──────── Stored data
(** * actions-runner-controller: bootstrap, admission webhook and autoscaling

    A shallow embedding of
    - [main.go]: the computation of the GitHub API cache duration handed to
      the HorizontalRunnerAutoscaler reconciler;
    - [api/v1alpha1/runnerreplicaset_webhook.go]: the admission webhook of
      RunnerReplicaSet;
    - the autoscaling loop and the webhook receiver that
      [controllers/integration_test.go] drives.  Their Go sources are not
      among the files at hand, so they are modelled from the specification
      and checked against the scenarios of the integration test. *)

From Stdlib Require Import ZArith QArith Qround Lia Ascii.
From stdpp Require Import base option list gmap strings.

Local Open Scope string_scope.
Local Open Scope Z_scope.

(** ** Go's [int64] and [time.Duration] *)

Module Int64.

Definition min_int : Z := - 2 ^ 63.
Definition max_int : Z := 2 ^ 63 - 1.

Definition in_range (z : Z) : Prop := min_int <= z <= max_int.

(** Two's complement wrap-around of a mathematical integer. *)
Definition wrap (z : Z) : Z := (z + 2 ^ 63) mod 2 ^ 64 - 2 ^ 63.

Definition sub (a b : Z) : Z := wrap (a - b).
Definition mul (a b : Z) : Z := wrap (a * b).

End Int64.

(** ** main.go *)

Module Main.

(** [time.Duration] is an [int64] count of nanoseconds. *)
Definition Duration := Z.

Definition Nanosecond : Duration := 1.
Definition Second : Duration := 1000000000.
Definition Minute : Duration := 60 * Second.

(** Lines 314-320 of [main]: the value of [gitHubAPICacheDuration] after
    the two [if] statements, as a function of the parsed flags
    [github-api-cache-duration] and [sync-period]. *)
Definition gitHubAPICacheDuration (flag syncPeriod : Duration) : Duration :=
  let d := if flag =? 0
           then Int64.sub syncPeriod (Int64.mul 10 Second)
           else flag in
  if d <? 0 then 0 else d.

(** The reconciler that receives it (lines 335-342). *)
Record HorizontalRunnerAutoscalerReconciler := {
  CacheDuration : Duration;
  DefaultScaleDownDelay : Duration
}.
────────────────
#### [What the exercise asks]
Only one span is to be repeated: the line with "RunnerReplicaSet;" through the final line of the entries above, word for word.

#### [Your response]
      RunnerReplicaSet;
    - the autoscaling loop and the webhook receiver that
      [controllers/integration_test.go] drives.  Their Go sources are not
      among the files at hand, so they are modelled from the specification
      and checked against the scenarios of the integration test. *)

From Stdlib Require Import ZArith QArith Qround Lia Ascii.
From stdpp Require Import base option list gmap strings.

Local Open Scope string_scope.
Local Open Scope Z_scope.

(** ** Go's [int64] and [time.Duration] *)

Module Int64.

Definition min_int : Z := - 2 ^ 63.
Definition max_int : Z := 2 ^ 63 - 1.

Definition in_range (z : Z) : Prop := min_int <= z <= max_int.

(** Two's complement wrap-around of a mathematical integer. *)
Definition wrap (z : Z) : Z := (z + 2 ^ 63) mod 2 ^ 64 - 2 ^ 63.

Definition sub (a b : Z) : Z := wrap (a - b).
Definition mul (a b : Z) : Z := wrap (a * b).

End Int64.

(** ** main.go *)

Module Main.

(** [time.Duration] is an [int64] count of nanoseconds. *)
Definition Duration := Z.

Definition Nanosecond : Duration := 1.
Definition Second : Duration := 1000000000.
Definition Minute : Duration := 60 * Second.

(** Lines 314-320 of [main]: the value of [gitHubAPICacheDuration] after
    the two [if] statements, as a function of the parsed flags
    [github-api-cache-duration] and [sync-period]. *)
Definition gitHubAPICacheDuration (flag syncPeriod : Duration) : Duration :=
  let d := if flag =? 0
           then Int64.sub syncPeriod (Int64.mul 10 Second)
           else flag in
  if d <? 0 then 0 else d.

(** The reconciler that receives it (lines 335-342). *)
Record HorizontalRunnerAutoscalerReconciler := {
  CacheDuration : Duration;
  DefaultScaleDownDelay : Duration
}.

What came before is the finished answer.